Peter Williams pwilliams at rapattoni.com
Sat Dec 19 20:20:49 CET 2009



-----Original Message-----

From: Peter Williams [mailto:home_pw at msn.com]
Sent: Friday, December 18, 2009 1:07 PM
Cc: 'foaf-protocols at lists.foaf-project.org'
Subject: RE: [foaf-protocols] Self-signing certificates

      <issuerNameRegistry type="Microsoft.IdentityModel.Tokens.ConfigurationBasedIssuerNameRegistry, Microsoft.IdentityModel, Version=3.5.0.0, Culture=neutral, PublicKeyToken=31bf3856ad364e35">
        <trustedIssuers>
          <add thumbprint="B51C9602DFA5E73E0A53F9A8545E9CDBBA9472DB" name="uri:WindowsLiveID" />
          <add thumbprint="B3059BDE766F90BDAF6F3103DA95BEBF019E17A4" name="uri:WindowsLiveID" />
        </trustedIssuers>
      </issuerNameRegistry>

-----Original Message-----

[Peter Williams] BTW, one can uses a different type to configure the element (and the handling components that behave according to the element' spec). In .NET land, the type is often a programming type (vs an ontological or wordnet category) and is (according to Turing) a pretty useful thing.

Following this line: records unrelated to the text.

(** X2.  An update or a delete that names a row which is not in its table
    returns False and leaves every table as it was. *)
Theorem missing_row_is_reported (k : call) (c : conn) :
  target_missing k (store c) = true ->
  result_of (perform k) c = Return (Done false)
  /\ store (after (perform k) c) = store c.
Proof.
  intros Hm. rewrite <- run_call_perform.
  destruct k; simpl in Hm; try discriminate; simpl perform; simpl run_call.
  - (* update_category *)
    pose proof Hm as Hm'. apply negb_true_iff in Hm'. missing_row Hm.
    split; [apply result_as_done|]; unfold_method; unfold update_category_stmt;
      rewrite Hm'; simpl;
      rewrite ?(count_where_absent cat_id _ _ Hm), ?(update_where_absent cat_id _ _ _ Hm);
      [reflexivity | apply set_categories_same].
  - (* delete_category *)
    pose proof Hm as Hm'. apply negb_true_iff in Hm'. missing_row Hm.
    split; [apply result_as_done|]; unfold_method; simpl;
      (destruct (count_where _ _ >? 0); simpl; [reflexivity|]);
      unfold delete_category_stmt; rewrite Hm'; simpl;
      rewrite ?(count_where_absent cat_id _ _ Hm), ?(filter_absent cat_id _ _ Hm);
      [reflexivity | apply set_categories_same].
  - (* update_supplier *)
    missing_row Hm.
    split; [apply result_as_done|]; unfold_method; unfold update_supplier_stmt; simpl;
      rewrite ?(count_where_absent sup_id _ _ Hm), ?(update_where_absent sup_id _ _ _ Hm);
      [reflexivity | apply set_suppliers_same].
  - (* delete_supplier *)
    pose proof Hm as Hm'. apply negb_true_iff in Hm'. missing_row Hm.
    split; [apply result_as_done|]; unfold_method; simpl;
      (destruct (count_where _ _ >? 0); simpl; [reflexivity|]);
      unfold delete_supplier_stmt; rewrite Hm'; simpl;
      rewrite ?(count_where_absent sup_id _ _ Hm), ?(filter_absent sup_id _ _ Hm);
      [reflexivity | apply set_suppliers_same].
  - (* update_product *)
    pose proof Hm as Hm'. apply negb_true_iff in Hm'. missing_row Hm.
    split; [apply result_as_done|]; unfold_method; unfold update_product_stmt;
      rewrite Hm'; simpl;
      rewrite ?(count_where_absent prod_id _ _ Hm), ?(update_where_absent prod_id _ _ _ Hm);
      [reflexivity | apply set_products_same].
  - (* delete_product *)
    pose proof Hm as Hm'. apply negb_true_iff in Hm'. missing_row Hm.
    split; [apply result_as_done|]; unfold_method; simpl;
      (destruct (count_where _ _ >? 0); simpl; [reflexivity|]);
      unfold delete_product_stmt; rewrite Hm'; simpl;
      rewrite ?(count_where_absent prod_id _ _ Hm), ?(filter_absent prod_id _ _ Hm);
      [reflexivity | apply set_products_same].
  - (* update_transaction *)
    pose proof Hm as Hm'. apply negb_true_iff in Hm'. missing_row Hm.
    split; [apply result_as_done|]; unfold_method;
      (destruct (negb (valid_transaction_type transaction_type)); simpl; [reflexivity|]);
      unfold update_transaction_stmt; rewrite Hm'; simpl;
      rewrite ?(count_where_absent tx_id _ _ Hm), ?(update_where_absent tx_id _ _ _ Hm);
      [reflexivity | apply set_transactions_same].
  - (* delete_transaction *)
    missing_row Hm.
    split; [apply result_as_done|]; unfold_method; unfold delete_transaction_stmt; simpl;
      rewrite ?(count_where_absent tx_id _ _ Hm), ?(filter_absent tx_id _ _ Hm);
      [reflexivity | apply set_transactions_same].
Qed.

Lemma missing_row_is_reported_witness :
  (result_of (perform (UpdateCategory 99 "Toys" None)) sample = Return (Done false)
   /\ store (after (perform (UpdateCategory 99 "Toys" None)) sample) = store sample)
  /\ (result_of (perform (DeleteTransaction 99)) sample = Return (Done false)
      /\ store (after (perform (DeleteTransaction 99)) sample) = store sample).
Proof.
  split.
  - apply (missing_row_is_reported (UpdateCategory 99 "Toys" None) sample). reflexivity.
  - apply (missing_row_is_reported (DeleteTransaction 99) sample). reflexivity.
Defined.

(** ** Create, then look up *)

Lemma filter_key_above {A} (key : A -> Z) (l : list A) (seq k : Z) :
  keys_ok (map key l) seq -> seq < k -> filter (fun r => key r =? k) l = [].
Proof.
  intros (_ & _ & Hrange) Hk. apply filter_none. intros x Hx.
  apply Z.eqb_neq. rewrite Forall_forall in Hrange.
  specialize (Hrange (key x) (in_map key l x Hx)). lia.
Qed.

Lemma find_by_key {A} (key : A -> Z) (f : A -> bool) (k : Z) (l : list A) (x : A) :
  NoDup (map key l) ->
  (forall y, f y = true <-> key y = k) ->
  In x l -> key x = k -> find f l = Some x.
Proof.
  intros Hnd Hf Hin Hk. induction l as [|y l IH]; [destruct Hin|].
  inversion Hnd as [|? ? Hnotin Hnd']; subst. simpl.
  destruct Hin as [->|Hin].
  - rewrite (proj2 (Hf x) eq_refl). reflexivity.
  - destruct (f y) eqn:Ey; [|apply IH; assumption].
    exfalso. apply Hnotin. apply Hf in Ey. rewrite Ey.
    change (key x) with ((fun r => key r) x). apply in_map. exact Hin.
Qed.

(** X3.  After create_category has returned an id, get_category_by_id on
    that id returns the row just given (that id, the name, the description);
    the id was in use by no category before, and the lookup of every other
    id gives what it gave before. *)
Theorem create_category_then_get (n : string) (ds : option string) (c : conn) (k : Z) :
  wf_db (store c) ->
  result_of (create_category n ds) c = Return (Some k) ->
  result_of (get_category_by_id k) (after (create_category n ds) c)
  = Return (Some (mk_category k n ds))
  /\ has_category (store c) k = false
  /\ (forall j, j <> k ->
        result_of (get_category_by_id j) (after (create_category n ds) c)
        = result_of (get_category_by_id j) c).
Proof.
  intros Hwf. unfold result_of, after. rewrite create_category_run.
  unfold insert_category. destruct (existsb _ _); simpl; [discriminate|].
  intros E. injection E as <-.
  pose proof (wf_categories _ Hwf) as Hkeys.
  assert (Hnone : filter (fun x => cat_id x =? seq_categories (store c) + 1)
                         (categories (store c)) = [])
    by (apply (filter_key_above cat_id _ _ _ Hkeys); lia).
  unfold get_category_by_id, execute_query. simpl. repeat apply conj.
  - rewrite filter_app, Hnone. simpl. rewrite Z.eqb_refl. reflexivity.
  - unfold has_category. destruct (existsb _ _) eqn:Ex; [|reflexivity].
    apply existsb_exists in Ex. destruct Ex as (x & Hx & Hk).
    assert (Hin : In x (filter (fun x => cat_id x =? seq_categories (store c) + 1)
                               (categories (store c))))
      by (apply filter_In; split; assumption).
    rewrite Hnone in Hin. destruct Hin.
  - intros j Hj. rewrite filter_app. simpl.
    apply not_eq_sym, Z.eqb_neq in Hj. rewrite Hj, app_nil_r. reflexivity.
Qed.

Lemma create_category_then_get_witness :
  result_of (get_category_by_id 5)
            (after (create_category "Test Category" (Some "Test Description")) sample)
  = Return (Some (mk_category 5 "Test Category" (Some "Test Description"))).
Proof.
  apply (create_category_then_get "Test Category" (Some "Test Description") sample 5);
    [exact wf_sample | reflexivity].
Defined.

Lemma get_product_by_id_rows (k : Z) (d : db) :
  wf_db d ->
  hd_error (map select_listing
                (filter (fun pc => prod_id (fst pc) =? k) (products_categories d)))
  = hd_error (map (listing_of d) (filter (fun p => prod_id p =? k) (products d))).
Proof.
  intros Hwf. rewrite (products_categories_rows d Hwf), filter_of_map, map_map.
  reflexivity.
Qed.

There is no reason why one cannot write a different programmable-type, and have foaf files be the source of the trustedissuers. One be nice if it launched a javascript type engine... so the resolvers are scriptable.

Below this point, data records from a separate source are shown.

(** * Bulk ingestion of go-sonic: line codec, partitioner and bulk dispatcher

    Shallow embedding of [sonic/ingester.go].  Go strings are byte
    sequences ([list byte]); Go [int] is a 64-bit signed integer, modelled as
    [Z] with the wrap-around written out where a caller-controlled operand can
    reach the limits.  Code that can panic, block or loop returns a [result]. *)

From Stdlib Require Import List ZArith Lia Bool Permutation.
From Stdlib Require Import Strings.Byte.
Import ListNotations.
Open Scope Z_scope.

(** ** Outcomes of Go code *)

(** [Ok v]: returns [v]; [Panic]: a run-time panic (index or slice out of
    range, division by zero, nil dereference); [Diverge]: never returns
    (endless loop, or a read that blocks forever).  A fuel-bounded loop
    returns [Diverge] when its fuel runs out. *)
Inductive result (A : Type) : Type :=
| Ok (v : A)
| Panic
| Diverge.
Arguments Ok {A} v.
Arguments Panic {A}.
Arguments Diverge {A}.

(** ** Go integers *)

Definition max_int : Z := 2 ^ 63 - 1.
Definition min_int : Z := - 2 ^ 63.

(** Two's-complement wrap-around of a 64-bit [int]. *)
Definition wrap64 (z : Z) : Z := (z + 2 ^ 63) mod 2 ^ 64 - 2 ^ 63.

(** ** Bytes and slicing *)

Definition bz (b : byte) : Z := Z.of_N (Byte.to_N b).

(** [s[l:r]]: panics unless [0 <= l <= r <= len(s)]. *)
Definition slice {A} (s : list A) (l r : Z) : option (list A) :=
  if (0 <=? l) && (l <=? r) && (r <=? Z.of_nat (length s))
  then Some (firstn (Z.to_nat (r - l)) (skipn (Z.to_nat l) s))
  else None.

(** ** unicode/utf8 *)

(** [utf8.RuneStart]: [b&0xC0 != 0x80]. *)
Definition RuneStart (b : byte) : bool := negb (Z.land (bz b) 0xC0 =? 0x80).

Definition in_range (lo hi : Z) (b : byte) : bool := (lo <=? bz b) && (bz b <=? hi).

(** One well-formed UTF-8 encoding of a rune, as [utf8.ValidString] accepts
    it: the first byte selects the length and the admissible range of the
    second byte (no overlong forms, no surrogates, nothing above U+10FFFF). *)
Definition valid_rune (r : list byte) : bool :=
  match r with
  | [b1] => bz b1 <? 0x80
  | [b1; b2] => in_range 0xC2 0xDF b1 && in_range 0x80 0xBF b2
  | [b1; b2; b3] =>
      ((bz b1 =? 0xE0) && in_range 0xA0 0xBF b2
       || in_range 0xE1 0xEC b1 && in_range 0x80 0xBF b2
       || (bz b1 =? 0xED) && in_range 0x80 0x9F b2
       || in_range 0xEE 0xEF b1 && in_range 0x80 0xBF b2)
      && in_range 0x80 0xBF b3
  | [b1; b2; b3; b4] =>
      ((bz b1 =? 0xF0) && in_range 0x90 0xBF b2
       || in_range 0xF1 0xF3 b1 && in_range 0x80 0xBF b2
       || (bz b1 =? 0xF4) && in_range 0x80 0x8F b2)
      && in_range 0x80 0xBF b3 && in_range 0x80 0xBF b4
  | _ => false
  end.

(** [utf8.ValidString]: the string is a sequence of well-formed runes. *)
Fixpoint ValidString (s : list byte) : bool :=
  match s with
  | [] => true
  | b1 :: t1 =>
      valid_rune [b1] && ValidString t1
      || match t1 with
         | [] => false
         | b2 :: t2 =>
             valid_rune [b1; b2] && ValidString t2
             || match t2 with
                | [] => false
                | b3 :: t3 =>
                    valid_rune [b1; b2; b3] && ValidString t3
                    || match t3 with
                       | [] => false
                       | b4 :: t4 => valid_rune [b1; b2; b3; b4] && ValidString t4
                       end
                end
         end
  end.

I half remember reading some .NET sample code for writing one's own trustedissuer provider.

Doing this kind of thing is PART of the windows model, BTW. Rather than create a commodity framework that expects one to put "blind trust" in a controlling IDP, always remember that to Microsoft the PC is a liberating vehicle for individuals (while also being a work centric vehicle for enterprises). Thus, the windows framework is built to allow one and to FACILITATE one to 'Interpret' what the IDP says (vs blindly rely). If you want to blindly rely on facebook, you CAN (though). It's up to you to work with this architecture, which addresses a legal culture where the presumptions are set so you have no privacy until you assert you do (and then actually show you are working prudently to enforce it).